> _TASK GOAL_
Nothing but the lines below between the line holding "Theorem backtracking_keeps_graph (fuel" and the line holding "F4). cbn [metrics_ set_current_state_].", inclusive, should appear in the answer, each set down exactly.

> _MATERIAL TO PROCESS_

Lemma same_graph_validateWithBacktracking_both fuel : forall x m b m',
  (validateWithBacktracking_fuel std_sort fuel x m = Returned b m' ->
   same_graph m m')
  /\ (resume_after_input std_sort fuel x m = Returned b m' ->
      same_graph m m').
Proof.
  induction fuel as [|fuel IH]; intros x m b m'; [split; discriminate|].
  assert (IHv := fun x m b m' => proj1 (IH x m b m')).
  assert (IHr := fun x m b m' => proj2 (IH x m b m')).
  clear IH. split.
  - rewrite validateWithBacktracking_unfold.
    pose proof (same_graph_backtracking_begin x m) as Hb.
    destruct (negb (isValid (start_state_ m))).
    { intros [= _ <-]. eapply same_graph_trans; [exact Hb|].
      same_graph_setters. }
    destruct (backtracking_loop std_sort fuel x 0 (backtracking_begin x m))
      as [[] m1| |] eqn:El; try discriminate;
      apply same_graph_backtracking_loop in El.
    + destruct (processEpsilonTransitions std_sort (length x) _)
        as [m2|] eqn:Ee; [|discriminate].
      apply same_graph_processEpsilonTransitions in Ee.
      assert (same_graph m m2) as H2.
      { eapply same_graph_trans; [exact Hb|].
        eapply same_graph_trans; [exact El|].
        eapply same_graph_trans; [|exact Ee]. same_graph_setters. }
      destruct (isInAcceptState m2).
      * now intros [= _ <-].
      * intros H. apply IHr in H. exact (same_graph_trans _ _ _ H2 H).
    + intros [= _ <-]. exact (same_graph_trans _ _ _ Hb El).
  - cbn [resume_after_input].
    destruct (backtrack m) as [found m1] eqn:Eb.
    apply same_graph_backtrack in Eb.
    destruct found;
      [|intros [= _ <-]; eapply same_graph_trans; [exact Eb|];
        same_graph_setters].
    destruct (choice_stack_ m1) as [|cp rest];
      [intros [= _ <-]; eapply same_graph_trans; [exact Eb|];
       same_graph_setters|].
    destruct (remaining cp) as [|next_trans others].
    + intros H. apply IHr in H.
      eapply same_graph_trans; [exact Eb|].
      eapply same_graph_trans; [|exact H]. same_graph_setters.
    + cbn zeta.
      set (m3 := set_current_state_ (t_to next_trans) _).
      assert (same_graph m m3) as H3.
      { eapply same_graph_trans; [exact Eb|]. subst m3.
        same_graph_setters. }
      destruct (length x <=? S (cp_position cp))%nat.
      * destruct (processEpsilonTransitions std_sort (length x) m3)
          as [m4|] eqn:Ee; [|discriminate].
        apply same_graph_processEpsilonTransitions in Ee.
        assert (same_graph m m4) as H4
          by exact (same_graph_trans _ _ _ H3 Ee).
        destruct (isInAcceptState m4).
        -- now intros [= _ <-].
        -- intros H. apply IHr in H. exact (same_graph_trans _ _ _ H4 H).
      * destruct (validateWithBacktracking_fuel std_sort fuel _ _)
          as [success m4| |] eqn:Ev; try discriminate.
        apply IHv in Ev. apply same_graph_restore_start in Ev.
        assert (same_graph m (set_start_state_ (start_state_ m3) m4)) as H5
          by exact (same_graph_trans _ _ _ H3 Ev).
        destruct success.
        -- now intros [= _ <-].
        -- intros H. apply IHr in H. exact (same_graph_trans _ _ _ H5 H).
Qed.

(** X20.  The backtracking executor reads the graph and leaves it as it
    was: when [validateWithBacktracking] returns, whatever its answer,
    the states, the transitions, the accept states, the debug
    configuration, the depth limit and the id counters of the machine are
    as before the call, and so is the start state, which the executor
    replaces for the calls it makes to itself and puts back after each
    of them. *)
Theorem backtracking_keeps_graph (fuel : nat) (x : list byte) (m m' : FSM)
    (b : bool) :
  validateWithBacktracking_fuel std_sort fuel x m = Returned b m' ->
  same_graph m m'.
Proof. apply same_graph_validateWithBacktracking_both. Qed.

End KeepGraphBacktracking.

Lemma backtracking_keeps_graph_witness :
  exists m',
    validateWithBacktracking_fuel libstdcxx_sort 9 (bytes "ac")
                                  late_choice_graph
    = Returned true m'
    /\ current_state_ m' = sLATE
    /\ start_state_ m' = sSTART
    /\ same_graph late_choice_graph m'.
Proof.
  eexists. split; [vm_compute; reflexivity|].
  split; [reflexivity|]. split; [reflexivity|].
  apply (backtracking_keeps_graph libstdcxx_sort 9 (bytes "ac") _ _ true).
  vm_compute. reflexivity.
Defined.

(** ** Counters *)

Lemma capture_footprint_metrics m m' :
  capture_footprint m m' -> metrics_ m' = metrics_ m.
Proof. intros ->. reflexivity. Qed.

Lemma capture_footprint_debug_config m m' :
  capture_footprint m m' -> debug_config_ m' = debug_config_ m.
Proof. intros ->. reflexivity. Qed.

Lemma takeTransition_metrics trans ch p m m' :
  takeTransition trans ch p m = Some m' ->
  metrics_ m'
  = if hasCollectMetrics (debug_config_ m)
    then count_transition
           (negb (StateID_eqb (current_state_ m) (t_to trans))) (metrics_ m)
    else metrics_ m.
Proof.
  unfold takeTransition. intros H.
  destruct (if negb _ then fire_exit _ _ _ _ else Some m) as [m1|] eqn:E1;
    simpl in H; [|discriminate].
  assert (capture_footprint m m1) as F1.
  { destruct (negb _); [eauto using capture_footprint_fire_exit|].
    injection E1 as <-. apply capture_footprint_refl. }
  destruct (fire (on_transition trans) _ m1) as [m2|] eqn:E2;
    simpl in H; [|discriminate].
  apply capture_footprint_fire in E2.
  destruct (if negb _ then fire_entry _ _ _ _ else Some _) as [m4|] eqn:E4;
    simpl in H; [|discriminate].
  assert (capture_footprint (set_current_state_ (t_to trans) m2) m4) as F4.
  { destruct (negb _); [eauto using capture_footprint_fire_entry|].
    injection E4 as <-. apply capture_footprint_refl. }
  injection H as <-.
  cbn [metrics_ set_trace_ set_metrics_].
  assert (metrics_ m4 = metrics_ m) as Hm.
  { rewrite (capture_footprint_metrics _ _ F4). cbn [metrics_ set_current_state_].
    rewrite (capture_footprint_metrics _ _ E2).
    apply (capture_footprint_metrics _ _ F1). }
  assert (debug_config_ m4 = debug_config_ m) as Hd.
  { rewrite (capture_footprint_debug_config _ _ F4).
    cbn [debug_config_ set_current_state_].
    rewrite (capture_footprint_debug_config _ _ E2).
    apply (capture_footprint_debug_config _ _ F1). }
  now rewrite Hm, Hd.
Qed.

Lemma takeEpsilon_metrics trans p m m' :
  takeEpsilon trans p m = Some m' ->
  metrics_ m'
  = if hasCollectMetrics (debug_config_ m)
    then count_epsilon (metrics_ m) else metrics_ m.
Proof.
  unfold takeEpsilon. intros H.
  destruct (fire_exit _ _ _ m) as [m1|] eqn:E1; simpl in H; [|discriminate].
  apply capture_footprint_fire_exit in E1.
  destruct (fire (on_transition trans) _ m1) as [m2|] eqn:E2;
    simpl in H; [|discriminate].
  apply capture_footprint_fire in E2.
  destruct (fire_entry _ _ _ _) as [m4|] eqn:E4; simpl in H; [|discriminate].
  apply capture_footprint_fire_entry in E4.
  injection H as <-.
  cbn [metrics_ set_trace_ set_metrics_].
  assert (metrics_ m4 = metrics_ m) as Hm.
  { rewrite (capture_footprint_metrics _ _ E4).
    cbn [metrics_ set_current_state_].
    rewrite (capture_footprint_metrics _ _ E2).
    apply (capture_footprint_metrics _ _ E1). }
  assert (debug_config_ m4 = debug_config_ m) as Hd.
  { rewrite (capture_footprint_debug_config _ _ E4).
    cbn [debug_config_ set_current_state_].
    rewrite (capture_footprint_debug_config _ _ E2).
    apply (capture_footprint_debug_config _ _ E1). }
  now rewrite Hm, Hd.
Qed.

Section Counters.

Variable std_sort : list Transition -> list Transition.

Lemma epsilon_loop_counters fuel p : forall visited m m',
  epsilon_loop std_sort fuel p visited m = Some m' ->
  byte_counters (metrics_ m') = byte_counters (metrics_ m)
  /\ (hasCollectMetrics (debug_config_ m) = false ->
      metrics_ m' = metrics_ m).
Proof.
  induction fuel as [|fuel IH]; intros visited m m'; simpl.
  - now intros [= <-].
  - destruct (next_epsilon std_sort visited m) as [trans|];
      [|now intros [= <-]].
    destruct (takeEpsilon trans p m) as [m1|] eqn:E; [|discriminate].
    cbn [mbind option_bind]. intros H. apply IH in H as [H Hoff].
    pose proof (takeEpsilon_metrics _ _ _ _ E) as Hm.
    pose proof (footprint_debug_config _ _ (footprint_takeEpsilon _ _ _ _ E))
      as Hd.
    rewrite H, Hm. split.
    + now destruct (hasCollectMetrics (debug_config_ m)).
    + intros Hf. rewrite Hoff by now rewrite Hd.
      now rewrite Hm, Hf.
Qed.

Lemma processCharImpl_counters ch p m b m' :
  processCharImpl std_sort ch p m = Some (b, m') ->
  if b
  then metrics_ m'
       = (if hasCollectMetrics (debug_config_ m)
          then count_transition
                 (negb (StateID_eqb (current_state_ m) (current_state_ m')))
                 (metrics_ m)
          else metrics_ m)
  else metrics_ m' = metrics_ m
       /\ last_error_ m' = Some (no_matching_transition p ch m).
Proof.
  rewrite processCharImpl_unfold.
  destruct (List.find _ _) as [t|].
  - destruct (takeTransition t ch p m) as [m1|] eqn:E; [|discriminate].
    intros [= <- <-].
    rewrite (takeTransition_current_state _ _ _ _ _ E).
    exact (takeTransition_metrics _ _ _ _ _ E).
  - intros [= <- <-]. now split.
Qed.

> _OUTPUT OF THE TASK_
Theorem backtracking_keeps_graph (fuel : nat) (x : list byte) (m m' : FSM)
    (b : bool) :
  validateWithBacktracking_fuel std_sort fuel x m = Returned b m' ->
  same_graph m m'.
Proof. apply same_graph_validateWithBacktracking_both. Qed.

End KeepGraphBacktracking.

Lemma backtracking_keeps_graph_witness :
  exists m',
    validateWithBacktracking_fuel libstdcxx_sort 9 (bytes "ac")
                                  late_choice_graph
    = Returned true m'
    /\ current_state_ m' = sLATE
    /\ start_state_ m' = sSTART
    /\ same_graph late_choice_graph m'.
Proof.
  eexists. split; [vm_compute; reflexivity|].
  split; [reflexivity|]. split; [reflexivity|].
  apply (backtracking_keeps_graph libstdcxx_sort 9 (bytes "ac") _ _ true).
  vm_compute. reflexivity.
Defined.

(** ** Counters *)

Lemma capture_footprint_metrics m m' :
  capture_footprint m m' -> metrics_ m' = metrics_ m.
Proof. intros ->. reflexivity. Qed.

Lemma capture_footprint_debug_config m m' :
  capture_footprint m m' -> debug_config_ m' = debug_config_ m.
Proof. intros ->. reflexivity. Qed.

Lemma takeTransition_metrics trans ch p m m' :
  takeTransition trans ch p m = Some m' ->
  metrics_ m'
  = if hasCollectMetrics (debug_config_ m)
    then count_transition
           (negb (StateID_eqb (current_state_ m) (t_to trans))) (metrics_ m)
    else metrics_ m.
Proof.
  unfold takeTransition. intros H.
  destruct (if negb _ then fire_exit _ _ _ _ else Some m) as [m1|] eqn:E1;
    simpl in H; [|discriminate].
  assert (capture_footprint m m1) as F1.
  { destruct (negb _); [eauto using capture_footprint_fire_exit|].
    injection E1 as <-. apply capture_footprint_refl. }
  destruct (fire (on_transition trans) _ m1) as [m2|] eqn:E2;
    simpl in H; [|discriminate].
  apply capture_footprint_fire in E2.
  destruct (if negb _ then fire_entry _ _ _ _ else Some _) as [m4|] eqn:E4;
    simpl in H; [|discriminate].
  assert (capture_footprint (set_current_state_ (t_to trans) m2) m4) as F4.
  { destruct (negb _); [eauto using capture_footprint_fire_entry|].
    injection E4 as <-. apply capture_footprint_refl. }
  injection H as <-.
  cbn [metrics_ set_trace_ set_metrics_].
  assert (metrics_ m4 = metrics_ m) as Hm.
  { rewrite (capture_footprint_metrics _ _ F4). cbn [metrics_ set_current_state_].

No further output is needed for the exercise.